*Excerpted records*
Definition absFitsInUint64 (x : bigint) : bool := digitLength x <=? 64 / DigitBits.

Definition uint64FromAbsNonZero (x : bigint) : M Z :=
  moz_assert (negb (isZero x));;
  val ← digit x 0;
  if (DigitBits =? 32) && (digitLength x >? 1) then
    d1 ← digit x 1;
    mret (Z.lor val (Z.shiftl d1 32))
  else mret val.

(** ** Conversions from machine integers *)

Definition createFromUint64 (n : Z) : M bigint :=
  if n =? 0 then zero
  else if DigitBits =? 32 then
    let low := wrap n in
    let high := wrap (Z.shiftr n 32) in
    let length := if high =? 0 then 1 else 2 in
    res ← createUninitialized length false;
    res ← setDigit res 0 low;
    if high =? 0 then mret res else setDigit res 1 high
  else createFromDigit n false.

Definition createFromInt64 (n : Z) : M bigint :=
  res ← createFromUint64 (Z.abs n);
  let res := if n <? 0 then BigInt true (digits res) else res in
  moz_assert (Bool.eqb (isNegative res) (n <? 0));;
  mret res.
End rep.

(** * The integer a BigInt denotes *)

Section value.
Context {P : Platform}.

Definition digits_ok (l : list Z) : Prop := Forall digit_ok l.

(** The value of a digit sequence, least significant digit first. *)
Fixpoint eval (l : list Z) : Z :=
  match l with
  | [] => 0
  | d :: l => d + Base * eval l
  end.

Definition absval (x : bigint) : Z := eval (digits x).
Definition value (x : bigint) : Z := if isNegative x then - absval x else absval x.
(* ===== verification/BigIntDiv.v ===== *)
(** Division of BigInts (vm/BigIntType.cpp: [absoluteDivWithDigitDivisor],
    [absoluteInplaceAdd], [absoluteInplaceSub], [productGreaterThan],
    [inplaceRightShiftLowZeroBits], [absoluteLeftShiftAlwaysCopy],
    [absoluteDivWithBigIntDivisor], [div], [mod]): short division and Knuth's
    Algorithm D, over any correct digit kernel. *)
From S2P Require Import Prelude Words BigIntRep BigIntAdd BigIntMul.

(** * Definitions *)

(** The [quotient] argument of [absoluteDivWithDigitDivisor]: [Nothing()], an
    empty handle to be allocated, or the dividend itself. *)
Inductive quotient_arg := NoQuotient | NewQuotient | InPlaceQuotient.

Inductive LeftShiftMode := SameSizeResult | AlwaysAddOneDigit.

Section definitions.
Context {P : Platform} {K : DigitKernel}.

(** The digits are divided from the top; [quotient] is the BigInt written,
    [None] when there is none. *)
Definition absoluteDivWithDigitDivisor (x : bigint) (divisor : Z) (quotient : quotient_arg)
    (quotientNegative : bool) : M (option bigint * Z) :=
  moz_assert (negb (divisor =? 0));;
  moz_assert (negb (isZero x));;
  if divisor =? 1 then
    match quotient with
    | NoQuotient => mret (None, 0)
    | _ =>
        q ← (if Bool.eqb (isNegative x) quotientNegative then mret x else neg x);
        mret (Some q, 0)
    end
  else
    let length := digitLength x in
    match quotient with
    | NoQuotient =>
        remainder ← for_down (length - 1) 0 (fun i remainder =>
            d ← digit x i;
            '(_, remainder) ← digitDiv remainder d divisor;
            mret remainder) 0;
        mret (None, remainder)
    | _ =>
        q ← (match quotient with
             | NewQuotient => createUninitialized length quotientNegative
             | _ => mret x
             end);
        '(q, remainder) ← for_down (length - 1) 0 (fun i '(q, remainder) =>
            d ← digit (match quotient with InPlaceQuotient => q | _ => x end) i;
            '(qd, remainder) ← digitDiv remainder d divisor;
            q ← setDigit q i qd;
            mret (q, remainder)) (q, 0);
        mret (Some q, remainder)
    end.

Definition absoluteInplaceAdd (this summand : bigint) (startIndex : Z) : M (bigint * Z) :=
  let n := digitLength summand in
  moz_assert (digitLength this >? startIndex);;
  moz_assert (digitLength this - startIndex >=? n);;
  for_ 0 n (fun i '(this, carry) =>
    d ← digit this (startIndex + i);
    s ← digit summand i;
    let '(sum, newCarry) := digitAdd d s 0 in
    let '(sum, newCarry) := digitAdd sum carry newCarry in
    this ← setDigit this (startIndex + i) sum;
    mret (this, newCarry)) (this, 0).

Definition absoluteInplaceSub (this subtrahend : bigint) (startIndex : Z) : M (bigint * Z) :=
  let n := digitLength subtrahend in
  moz_assert (digitLength this >? startIndex);;
  moz_assert (digitLength this - startIndex >=? n);;
  for_ 0 n (fun i '(this, borrow) =>
    d ← digit this (startIndex + i);
    s ← digit subtrahend i;
    let '(difference, newBorrow) := digitSub d s 0 in
    let '(difference, newBorrow) := digitSub difference borrow newBorrow in
    this ← setDigit this (startIndex + i) difference;
    mret (this, newBorrow)) (this, 0).

Definition productGreaterThan (factor1 factor2 high low : Z) : bool :=
  let '(resultLow, resultHigh) := digitMul factor1 factor2 in
  (resultHigh >? high) || ((resultHigh =? high) && (resultLow >? low)).

Definition inplaceRightShiftLowZeroBits (this : bigint) (shift : Z) : M bigint :=
  moz_assert (shift <? DigitBits);;
  d0 ← digit this 0;
  one ← shl 1 shift;
  moz_assert (Z.land d0 (wrap (one - 1)) =? 0);;
  if shift =? 0 then mret this
  else
    carry ← shr d0 shift;
    let last := digitLength this - 1 in
    '(this, carry) ← for_ 0 last (fun i '(this, carry) =>
        d ← digit this (i + 1);
        high ← shl d (DigitBits - shift);
        this ← setDigit this i (Z.lor high carry);
        carry ← shr d shift;
        mret (this, carry)) (this, carry);
    setDigit this last carry.

Definition absoluteLeftShiftAlwaysCopy (x : bigint) (shift : Z) (mode : LeftShiftMode) : M bigint :=
  moz_assert (shift <? DigitBits);;
  moz_assert (negb (isZero x));;
  let n := digitLength x in
  let resultLength := match mode with AlwaysAddOneDigit => n + 1 | SameSizeResult => n end in
  result ← createUninitialized resultLength (isNegative x);
  if shift =? 0 then
    result ← for_ 0 n (fun i result => d ← digit x i; setDigit result i d) result;
    match mode with
    | AlwaysAddOneDigit => setDigit result n 0
    | SameSizeResult => mret result
    end
  else
    '(result, carry) ← for_ 0 n (fun i '(result, carry) =>
        d ← digit x i;
        low ← shl d shift;
        result ← setDigit result i (Z.lor low carry);
        carry ← shr d (DigitBits - shift);
        mret (result, carry)) (result, 0);
    match mode with
    | AlwaysAddOneDigit => setDigit result n carry
    | SameSizeResult => moz_assert (carry =? 0);; mret result
    end.
Definition bitOr (x y : bigint) : M bigint :=
  if isZero x then mret y
  else if isZero y then mret x
  else
    let resultNegative := isNegative x || isNegative y in
    if negb resultNegative then absoluteOr x y
    else if isNegative x && isNegative y then
      result ← absoluteSubOne x false;
      y1 ← absoluteSubOne y false;
      result ← absoluteAnd result y1;
      absoluteAddOne result resultNegative
    else
      moz_assert (negb (Bool.eqb (isNegative x) (isNegative y)));;
      let pos := if isNegative x then y else x in
      let neg := if isNegative x then x else y in
      result ← absoluteSubOne neg false;
      result ← absoluteAndNot result pos;
      absoluteAddOne result resultNegative.

Definition bitNot (x : bigint) : M bigint :=
  if isNegative x then absoluteSubOne x false
  else absoluteAddOne x true.
End definitions.

(** * Bitwise operations digit by digit *)

(** A binary operation on integers that acts on each bit alone. *)
Class BitOp (F : Z -> Z -> Z) (g : bool -> bool -> bool) := {
  bitop_spec a b i : Z.testbit (F a b) i = g (Z.testbit a i) (Z.testbit b i);
  bitop_zero : g false false = false;
}.
(* ===== verification/BigIntValue.v ===== *)
(** The entry points the interpreter and the JITs call with JavaScript values
    (vm/BigIntType.cpp: [ValidBigIntOperands], [addValue] to [bitNotValue]),
    and the refinement theorem: each operator computes the integer operation
    of the language specification. *)
From S2P Require Import Prelude Words CheckedArithmetic BigIntRep BigIntAdd BigIntMul BigIntDiv BigIntShift BigIntBitwise.

(** * Definitions *)

(** A value as these functions see it: a BigInt or anything else. *)
Inductive jsvalue :=
  | BigIntValue (b : bigint)
  | OtherValue.

Section definitions.
Context {P : Platform} {K : DigitKernel} {C : CheckedMul}.

Definition isBigInt (v : jsvalue) : bool := match v with BigIntValue _ => true | OtherValue => false end.

(** The unboxing accessor is guarded by the checks of its callers. *)
Definition toBigInt (v : jsvalue) : M bigint :=
  match v with BigIntValue b => mret b | OtherValue => throw AssertionFailed end.

(** Throws the pending TypeError itself instead of returning false. *)
Definition ValidBigIntOperands (lhs rhs : jsvalue) : M unit :=
  moz_assert (isBigInt lhs || isBigInt rhs);;
  if negb (isBigInt lhs) || negb (isBigInt rhs) then throw BigIntToNumber else mret tt.

Definition addValue (lhs rhs : jsvalue) : M jsvalue :=
  ValidBigIntOperands lhs rhs;;
  lhsBigInt ← toBigInt lhs;
  rhsBigInt ← toBigInt rhs;
  resBigInt ← add lhsBigInt rhsBigInt;
  mret (BigIntValue resBigInt).

Definition subValue (lhs rhs : jsvalue) : M jsvalue :=
  ValidBigIntOperands lhs rhs;;
  lhsBigInt ← toBigInt lhs;
  rhsBigInt ← toBigInt rhs;
  resBigInt ← sub lhsBigInt rhsBigInt;
  mret (BigIntValue resBigInt).

Definition mulValue (lhs rhs : jsvalue) : M jsvalue :=
  ValidBigIntOperands lhs rhs;;
  lhsBigInt ← toBigInt lhs;
  rhsBigInt ← toBigInt rhs;
  resBigInt ← mul lhsBigInt rhsBigInt;
  mret (BigIntValue resBigInt).

Definition divValue (lhs rhs : jsvalue) : M jsvalue :=
  ValidBigIntOperands lhs rhs;;
  lhsBigInt ← toBigInt lhs;
  rhsBigInt ← toBigInt rhs;
  resBigInt ← div lhsBigInt rhsBigInt;
  mret (BigIntValue resBigInt).

Definition modValue (lhs rhs : jsvalue) : M jsvalue :=
  ValidBigIntOperands lhs rhs;;
  lhsBigInt ← toBigInt lhs;
  rhsBigInt ← toBigInt rhs;
  resBigInt ← mod_ lhsBigInt rhsBigInt;
  mret (BigIntValue resBigInt).

Definition powValue (lhs rhs : jsvalue) : M jsvalue :=
  ValidBigIntOperands lhs rhs;;
  lhsBigInt ← toBigInt lhs;
  rhsBigInt ← toBigInt rhs;
  resBigInt ← pow lhsBigInt rhsBigInt;
  mret (BigIntValue resBigInt).

Definition lshValue (lhs rhs : jsvalue) : M jsvalue :=
  ValidBigIntOperands lhs rhs;;
  lhsBigInt ← toBigInt lhs;
  rhsBigInt ← toBigInt rhs;
  resBigInt ← lsh lhsBigInt rhsBigInt;
  mret (BigIntValue resBigInt).

Definition rshValue (lhs rhs : jsvalue) : M jsvalue :=
  ValidBigIntOperands lhs rhs;;
  lhsBigInt ← toBigInt lhs;
  rhsBigInt ← toBigInt rhs;
  resBigInt ← rsh lhsBigInt rhsBigInt;
  mret (BigIntValue resBigInt).

Definition bitAndValue (lhs rhs : jsvalue) : M jsvalue :=
  ValidBigIntOperands lhs rhs;;
  lhsBigInt ← toBigInt lhs;
  rhsBigInt ← toBigInt rhs;
  resBigInt ← bitAnd lhsBigInt rhsBigInt;
  mret (BigIntValue resBigInt).

Definition bitXorValue (lhs rhs : jsvalue) : M jsvalue :=
  ValidBigIntOperands lhs rhs;;
  lhsBigInt ← toBigInt lhs;
  rhsBigInt ← toBigInt rhs;
  resBigInt ← bitXor lhsBigInt rhsBigInt;
  mret (BigIntValue resBigInt).

Definition bitOrValue (lhs rhs : jsvalue) : M jsvalue :=
  ValidBigIntOperands lhs rhs;;
  lhsBigInt ← toBigInt lhs;
  rhsBigInt ← toBigInt rhs;
  resBigInt ← bitOr lhsBigInt rhsBigInt;
  mret (BigIntValue resBigInt).

Definition negValue (operand : jsvalue) : M jsvalue :=
  moz_assert (isBigInt operand);;
  operandBigInt ← toBigInt operand;
  resBigInt ← neg operandBigInt;
  mret (BigIntValue resBigInt).

Definition incValue (operand : jsvalue) : M jsvalue :=
  moz_assert (isBigInt operand);;
  operandBigInt ← toBigInt operand;
  resBigInt ← inc operandBigInt;
  mret (BigIntValue resBigInt).

Definition decValue (operand : jsvalue) : M jsvalue :=
  moz_assert (isBigInt operand);;
  operandBigInt ← toBigInt operand;
  resBigInt ← dec operandBigInt;
  mret (BigIntValue resBigInt).

Definition bitNotValue (operand : jsvalue) : M jsvalue :=
  moz_assert (isBigInt operand);;
  operandBigInt ← toBigInt operand;
  resBigInt ← bitNot operandBigInt;
  mret (BigIntValue resBigInt).
End definitions.

(** * The operators of the language and their mathematical meaning *)

Inductive binary_operator :=
  | OpAdd | OpSub | OpMul | OpDiv | OpMod | OpPow | OpLsh | OpRsh | OpBitAnd | OpBitXor | OpBitOr.
Inductive unary_operator := OpNeg | OpInc | OpDec | OpBitNot.

(** ECMAScript's BigInt operations on mathematical integers: division
    truncates, the remainder takes the sign of the dividend, shifts are
    arithmetic, bitwise operations act on two's complement. *)
Definition binary_spec (op : binary_operator) (a b : Z) : Z :=
  match op with
  | OpAdd => a + b
  | OpSub => a - b
  | OpMul => a * b
  | OpDiv => Z.quot a b
  | OpMod => Z.rem a b
  | OpPow => a ^ b
  | OpLsh => Z.shiftl a b
  | OpRsh => Z.shiftr a b
  | OpBitAnd => Z.land a b
  | OpBitXor => Z.lxor a b
  | OpBitOr => Z.lor a b
  end.

Definition unary_spec (op : unary_operator) (a : Z) : Z :=
  match op with
  | OpNeg => - a
  | OpInc => a + 1
  | OpDec => a - 1
  | OpBitNot => Z.lnot a
  end.

(** The RangeErrors the specification prescribes. *)
Definition range_error (op : binary_operator) (a b : Z) (e : error) : Prop :=
  match op with
  | OpDiv | OpMod => e = BigIntDivisionByZero /\ b = 0
  | OpPow => e = BigIntNegativeExponent /\ b < 0
  | _ => False
  end.

(** The implementation limit: how large an operand or a result has to be for
    the engine to give up. *)
Definition over_limit {P : Platform} (op : binary_operator) (x y : bigint) : Prop :=
  match op with
  | OpAdd | OpSub => MaxDigitLength <= Z.max (digitLength x) (digitLength y)
  | OpMul => MaxDigitLength < digitLength x + digitLength y
  | OpDiv | OpMod => digitLength x = MaxDigitLength /\ 2 <= digitLength y
  | OpPow => Base ^ (MaxDigitLength - 1) <= Z.abs (value x ^ value y)
  | OpLsh => 0 < value y /\ Base ^ MaxDigitLength <= Z.abs (Z.shiftl (value x) (value y))
  | OpRsh => value y < 0 /\ Base ^ MaxDigitLength <= Z.abs (Z.shiftr (value x) (value y))
  | OpBitAnd | OpBitXor => binary_spec op (value x) (value y) = - Base ^ MaxDigitLength
  | OpBitOr => False
  end.

Definition operator_error {P : Platform} (op : binary_operator) (x y : bigint) (e : error) : Prop :=
  range_error op (value x) (value y) e \/ (e = BigIntTooLarge /\ over_limit op x y).

(** The shifts that round a negative number and read an unwritten digit are
    outside the refinement. *)
Definition reads_junk {P : Platform} (op : binary_operator) (x y : bigint) : bool :=
  match op with
  | OpLsh => (value y <? 0) && rounding_reads_junk x y
  | OpRsh => (0 <=? value y) && rounding_reads_junk x y
  | _ => false
  end.

(** Unfolding the wrapper at hand. *)
Ltac wp_unwrap :=
  unfold addValue, subValue, mulValue, divValue, modValue, powValue, lshValue, rshValue, bitAndValue, bitXorValue, bitOrValue, negValue, incValue, decValue, bitNotValue.

Section dispatch.
Context {P : Platform} {K : DigitKernel} {C : CheckedMul}.

Definition binary_value (op : binary_operator) : jsvalue -> jsvalue -> M jsvalue :=
  match op with
  | OpAdd => addValue
  | OpSub => subValue
  | OpMul => mulValue
  | OpDiv => divValue
  | OpMod => modValue
  | OpPow => powValue
  | OpLsh => lshValue
  | OpRsh => rshValue
  | OpBitAnd => bitAndValue
  | OpBitXor => bitXorValue
  | OpBitOr => bitOrValue
  end.

Definition unary_value (op : unary_operator) : jsvalue -> M jsvalue :=
  match op with
  | OpNeg => negValue
  | OpInc => incValue
  | OpDec => decValue
  | OpBitNot => bitNotValue
  end.

Definition binary_op (op : binary_operator) : bigint -> bigint -> M bigint :=
  match op with
  | OpAdd => add
  | OpSub => sub
  | OpMul => mul
  | OpDiv => div
  | OpMod => mod_
  | OpPow => pow
  | OpLsh => lsh
  | OpRsh => rsh
  | OpBitAnd => bitAnd
  | OpBitXor => bitXor
  | OpBitOr => bitOr
  end.

(** The value-level wrapper around an operation on BigInts. *)
Lemma binary_value_wrap op x y Q E : wp (binary_op op x y) (fun r => Q (BigIntValue r)) E ->
  wp (binary_value op (BigIntValue x) (BigIntValue y)) Q E.
Proof.
  intros H. destruct op; cbn [binary_value binary_op] in *;
    (wp_unwrap; wp_step; unfold ValidBigIntOperands, toBigInt; wp_step; wp_step; [done|]; wp_step; [done|];
     wp_step; wp_step; wp_step; wp_step; wp_step; wp_step;
     eapply wp_weaken_ok; [exact H|]; intros r Hr; by wp_step).
Qed.

Lemma signed_shiftl_abs x k : wf x -> 0 <= k -> Z.abs (value x * 2 ^ k) = absval x * 2 ^ k.
Proof.
  intros Hx Hk. assert (0 < 2 ^ k) by (apply Z.pow_pos_nonneg; lia).
  rewrite Z.abs_mul, (Z.abs_eq (2 ^ k)), wf_abs_value by (done || lia). done.
Qed.

Lemma binary_op_spec op x y : wf x -> wf y -> reads_junk op x y = false ->
  wp (binary_op op x y) (fun r => denotes r (binary_spec op (value x) (value y))) (operator_error op x y).
Proof.
  intros Hx Hy Hj. unfold operator_error.
  destruct op; cbn [binary_op binary_spec range_error over_limit reads_junk] in *.
  - eapply wp_mono; [by apply add_spec|done|]. intros e (_ & -> & ?). by right.
  - eapply wp_mono; [by apply sub_spec|done|]. intros e (_ & -> & ?). by right.
  - eapply wp_mono; [by apply mul_spec|done|]. intros e [-> ?]. by right.
  - eapply wp_mono; [by apply div_spec|by intros r [? _]|]. intros e [?|(_ & [? _] & -> & ?)]; [by left|by right].
  - eapply wp_mono; [by apply mod_spec|by intros r [? _]|]. intros e [?|(_ & [? _] & -> & ?)]; [by left|by right].
  - eapply wp_mono; [by apply pow_spec|done|]. intros e [?|(_ & -> & ?)]; [by left|by right].
  - eapply wp_mono; [apply lsh_spec; [done|done|intros Hn; by rewrite (proj2 (Z.ltb_lt _ _) Hn) in Hj]|done|]. intros e (Hpos & -> & Hbig). right. split; [done|]. split; [done|].
    rewrite Z.shiftl_mul_pow2, signed_shiftl_abs by (done || lia). by rewrite (wf_abs_value y), (Z.abs_eq (value y)) in Hbig by (done || lia).
  - eapply wp_mono; [apply rsh_spec; [done|done|intros Hn; by rewrite (proj2 (Z.leb_le _ _) Hn) in Hj]|done|]. intros e (Hneg & -> & Hbig). right. split; [done|]. split; [done|].
    pose proof (wf_abs_value y Hy) as Ha. replace (value y) with (- absval y) by lia.
    rewrite Z.shiftr_opp_r, Z.shiftl_mul_pow2, signed_shiftl_abs by (done || lia). done.
  - eapply wp_mono; [by apply bitAnd_spec|done|]. intros e [-> ?]. by right.
  - eapply wp_mono; [by apply bitXor_spec|done|]. intros e [-> ?]. by right.
  - eapply wp_mono; [by apply bitOr_spec|done|intros e []].
Qed.

Lemma unary_value_spec op x : wf x ->
  wp (unary_value op (BigIntValue x))
    (fun v => exists r, v = BigIntValue r /\ denotes r (unary_spec op (value x)))
    (fun e => e = BigIntTooLarge /\ absval x + 1 = Base ^ MaxDigitLength).
Proof.
  intros Hx. destruct op; cbn [unary_value unary_spec]; (wp_unwrap; unfold toBigInt; wp_step; wp_step; [done|]; wp_step; wp_step; wp_step).
  - wp_call neg_spec; [done|]. intros r Hr. wp_step. by exists r.
  - eapply wp_mono; [by apply inc_spec| |by intros e (_ & -> & ?)]. intros r Hr. wp_step. by exists r.
  - eapply wp_mono; [by apply dec_spec| |by intros e (_ & -> & ?)]. intros r Hr. wp_step. by exists r.
  - eapply wp_mono; [by apply bitNot_spec| |].
    + intros r Hr. wp_step. by exists r.
    + intros e [-> Hv]. split; [done|]. unfold Z.lnot in Hv. pose proof (wf_absval_nonneg x Hx).
      pose proof (Base_pow_pos MaxDigitLength). pose proof MaxDigitLength_big.
      rewrite value_signed in Hv. destruct (isNegative x); cbn in Hv; lia.
Qed.
End dispatch.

*Aim of the exercise*
Among the records, find every line with the word "OpNeg" and copy it.

*Result for this exercise*
Inductive unary_operator := OpNeg | OpInc | OpDec | OpBitNot.
  | OpNeg => - a
  | OpNeg => negValue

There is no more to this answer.